# Colored Contacts?



## shannibal (Aug 14, 2013)

I'd really like to get a pair of colored contacts this year to complete my costume. I am having trouble finding reasonably priced, prescription (different prescriptions for each eye), FDA approved contacts. Anyone have any recommendations? Cheapest I could find were about $70 per pair with prescription and I didn't check to see if they were FDA approved. I don't mind spending that much if I have to, but I'd like to find a better deal if possible. Thanks in advance!


----------



## oldpro (Oct 11, 2011)

Prob not on prescription ones....


----------



## RoxyBlue (Oct 6, 2008)

I don't have any experience with this supplier, so as usual, buyer beware:

http://www.visiondirect.com/theatrical-lenses/qxc179143

Prescription is required for ordering the lenses and pricing does vary based on what type of lens you're looking to get. Note that the pricing is *per lens*, not per pair.


----------



## shannibal (Aug 14, 2013)

RoxyBlue said:


> I don't have any experience with this supplier, so as usual, buyer beware:
> 
> http://www.visiondirect.com/theatrical-lenses/qxc179143
> 
> Prescription is required for ordering the lenses and pricing does vary based on what type of lens you're looking to get. Note that the pricing is *per lens*, not per pair.

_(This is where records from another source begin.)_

(* ===== verification/ClusterThread.v ===== *)
(** * The run of the cluster simulator
      (CDNSimulator/src/cacheClusterThread.cpp, include/cacheClusterThread.hpp, cacheCluster.cpp)

    One thread reads the trace, changes the availability of the servers every five minutes
    of trace time as the failure file says, and gives each request to the cluster.  What
    is only printed is left out; the counters that are cleared when a line of the log is
    written are cleared here.  The configuration is that of C2DNconfig.h: FIND_REP_COEF and
    no USE_VTIME. *)

From Stdlib Require Import Floats.SpecFloat.
From S2P Require Import Prelude Store HashTable Cache ConsistentHash CacheServer CacheCluster.
From S2P Require Import BinReader ReaderBase Reader Simulator.

Definition CLUSTER_UPDATE_INTERVAL : Z := 5 * 60.

Record thread_t := Thread {
  cache_cluster : cacheCluster;
  failure_vector_deque : list (list Z);
  prev_failed_servers : list Z;
  last_cluster_unavailability_update : Z;    (* unsigned long *)
  vtime : Z;
  last_log_otime : Z;
  log_interval : Z
}.

Definition set_cache_cluster (c : cacheCluster) (t : thread_t) : thread_t :=
  Thread c (failure_vector_deque t) (prev_failed_servers t)
    (last_cluster_unavailability_update t) (vtime t) (last_log_otime t) (log_interval t).

(** ** The failure file *)

(** std::stoi, [w] = 32, and std::stol, [w] = 64: white space, a sign and digits, what
    follows is ignored; they throw when there is no digit or the value is out of range *)
Definition sto (w : Z) (s : list Z) : result Z :=
  let '(neg, s) :=
    match skip_white s with
    | 45 :: s => (true, s)
    | 43 :: s => (false, s)
    | s => (false, s)
    end in
  match s with
  | c :: _ =>
      if is_digit c then
        let v := if neg then - digits_val s 0 else digits_val s 0 in
        if (- 2 ^ (w - 1) <=? v) && (v <? 2 ^ (w - 1)) then Ok v else Err Thrown
      else Err Thrown
  | [] => Err Thrown
  end.

Definition stoi : list Z -> result Z := sto 32.
Definition stol : list Z -> result Z := sto 64.

(** boost::split at the spaces: the pieces, some of them empty *)
Fixpoint split_spaces (s : list Z) : list (list Z) :=
  match s with
  | [] => [[]]
  | c :: s =>
      if c =? 32 then [] :: split_spaces s
      else match split_spaces s with
           | p :: ps => (c :: p) :: ps
           | [] => [[c]]
           end
  end.

(** one line of the file: the servers that are down for an interval *)
Definition failed_servers_of_line (line : list Z) : result (list Z) :=
  match line with
  | [] => Ok []
  | _ => rfold (fun l piece => let! n := stoi piece in Ok (l ++ [n])) (split_spaces line) []
  end.

(** load_failure_data, on the lines of the file *)
Definition load_failure_data (lines : list (list Z)) : result (list (list Z)) :=
  rfold (fun q line => let! fs := failed_servers_of_line line in Ok (q ++ [fs])) lines [].

(** ** The replication factor *)

(** _objmap_aux: the size of an object and on how many servers it is, an int8_t *)
Definition objmap_aux (s : store) (m : gmap Z (Z * Z)) (l : loc) : result (gmap Z (Z * Z)) :=
  let! o := deref s (Some l) in
  let cnt := match m !! obj_id_int o with Some (_, n) => i8 (n + 1) | None => 1 end in
  Ok (<[obj_id_int o := (obj_size o, cnt)]> m).

Record rep_factor_t := RepFactor {
  obj_rep : spec_float; byte_rep : spec_float;
  n_chunk_cnt : list Z;
  n_server_obj : Z; n_server_byte : Z; n_cluster_obj : Z; n_cluster_byte : Z
}.

(** the objects of one server, unless it is down *)
Definition rep_server (st : Z * Z * gmap Z (Z * Z)) (s : cacheServer)
    : result (Z * Z * gmap Z (Z * Z)) :=
  let '(objs, bytes, m) := st in
  if is_available s then
    let c := s_cache s in
    let! ls := chained_hashtable_foreach (st_store c) (c_hashtable (st_cache c)) in
    let! m := rfold (objmap_aux (st_store c)) ls m in
    Ok (u64 (objs + n_obj (st_cache c)), u64 (bytes + occupied_size (st_cache c)), m)
  else Ok st.

(** one entry of the map: its size, and one more object with that many copies *)
Definition rep_object (st : Z * list Z) (e : Z * (Z * Z)) : result (Z * list Z) :=
  let '(bytes, cnts) := st in
  let! cnts := arr_upd (fun x => u64 (x + 1)) cnts (e.2.2 - 1) in
  Ok (u64 (bytes + e.2.1), cnts).

Definition find_rep_factor (c : cacheCluster) : result rep_factor_t :=
  let! '(objs, bytes, m) := rfold rep_server (cache_servers c) (0, 0, ∅) in
  let n_obj := Z.of_nat (size m) in
  let! '(cluster_bytes, cnts) :=
    rfold rep_object (map_to_list m) (0, replicate (Z.to_nat (ec_n (ec_params c))) 0) in
  Ok (RepFactor (ddiv (double_of_Z objs) (double_of_Z n_obj))
        (ddiv (double_of_Z bytes) (double_of_Z cluster_bytes)) cnts objs bytes n_obj cluster_bytes).

Section thread.
  Variable get_hash_value_int_64 : Z -> Z.
  Variable rand : nat -> Z.
  Variable max_flow : list (Z * Z * Z) -> list Z.
  Variable g_quark_from_string atof_u64 : list Z -> Z.
  #[local] Abbreviation hash := get_hash_value_int_64.
  #[local] Abbreviation read := (read_one_req g_quark_from_string atof_u64).

(** ** Availability *)

Definition recover_all (c : cacheCluster) : result cacheCluster :=
  rfold (fun c i => let! '(_, c) := recover_one_server c i in Ok c)
    (seqZ 0 (Z.of_nat (length (cache_servers c)))) c.

(** the ids are converted to unsigned int *)
Definition fail_all (failed : list Z) (c : cacheCluster) : result cacheCluster :=
  rfold (fun c i => let! '(_, c) := fail_one_server c (u32 i) in Ok c) failed c.

(** all servers recover, the listed ones fail, the buckets are mapped again *)
Definition update_servers (failed : list Z) (c : cacheCluster) : result cacheCluster :=
  let! c := recover_all c in
  let! c := fail_all failed c in
  populate_hash_mapping hash max_flow c.

Definition update_availability (now : Z) (t : thread_t) : result thread_t :=
  match failure_vector_deque t with
  | [] => Ok t
  | failed :: rest =>
      if u64 (now - last_cluster_unavailability_update t) >=? CLUSTER_UPDATE_INTERVAL then
        let! c :=
          (if decide (failed = prev_failed_servers t) then Ok (cache_cluster t)
           else update_servers failed (cache_cluster t)) in
        Ok (Thread c rest failed now (vtime t) (last_log_otime t) (log_interval t))
      else Ok t
  end.

(** the line of the log *)
Definition write_log (now : Z) (t : thread_t) : thread_t :=
  if negb (log_interval t =? 0) && (u64 (now - last_log_otime t) >=? log_interval t) then
    let c := cache_cluster t in
    Thread (set_bucket_stat ((fun _ => BucketStat 0 0 0 0) <$> bucket_stat c) c)
      (failure_vector_deque t) (prev_failed_servers t) (last_cluster_unavailability_update t)
      (vtime t) now (log_interval t)
  else t.

(** one iteration of the loop, up to the reading of the next request *)
Definition run_step (t : thread_t) (req : request) : result (cluster_hit_t * thread_t * request) :=
  let now := req_real_time req in
  let! t := update_availability now t in
  let! '(hit, c, req) := cluster_get hash rand (cache_cluster t) req in
  let t := Thread c (failure_vector_deque t) (prev_failed_servers t)
             (last_cluster_unavailability_update t) (u64 (vtime t + 1)) (last_log_otime t)
             (log_interval t) in
  Ok (hit, write_log now t, req).

Fixpoint run_loop (fuel : nat) (t : thread_t) (r : reader_t) (req : request)
    : result (thread_t * request) :=
  match fuel with
  | O => Err OutOfFuel
  | S fuel =>
      if req_valid req then
        let! '(_, t, req) := run_step t req in
        let! '(_, r, req) := read r req in
        run_loop fuel t r req
      else Ok (t, req)
  end.

(** run, which ends with the replication factor *)
Definition run (t : thread_t) (r : reader_t) : result (thread_t * rep_factor_t) :=
  let fuel := read_fuel r in
  let! '(_, r, req) := read r new_request in
  let req := if req_obj_size req <=? 0 then set_req_obj_size (100 * 1024) req else req in
  let now := req_real_time req in
  let t := Thread (cache_cluster t) (failure_vector_deque t) [] now (vtime t) now (log_interval t) in
  let! '(t, _) := run_loop fuel t r req in
  let! f := find_rep_factor (cache_cluster t) in
  Ok (t, f).

(** the constructor *)
Definition cacheClusterThread_init (c : cacheCluster) (lines : list (list Z)) (interval : Z)
    : result thread_t :=
  let! q := load_failure_data lines in
  Ok (Thread c q [] 0 0 0 interval).

End thread.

Thanks! I will have to look at that on my computer later.


----------



## GothicCandle (Mar 26, 2007)

http://exoticlenses.com/store/

I got a pair of cat eye lenses(non-prescription) from these guys while i was at the West Coast Haunter's Convention a few years ago and was really happy with them. They advertise "ExoticLenses.com provides only FDA-Approved Cosmetic, Theatrical & Custom Contact Lenses. Prescription is available on numerous lenses up to -6.00."


----------



## Pumpkin5 (Aug 8, 2010)

:jol: I bought a pair of white out contacts a few years ago, and althought it did say you need a prescription, when I sent in my order, they just used some random doctor on my order and listed it as "cosmetic only" and I didn't have to do a thing. I ordered from Lens.com


----------



## Gallows_meat (Mar 14, 2014)

http://www.aclens.com/halloween-contacts.asp this site is pretty reasonable


----------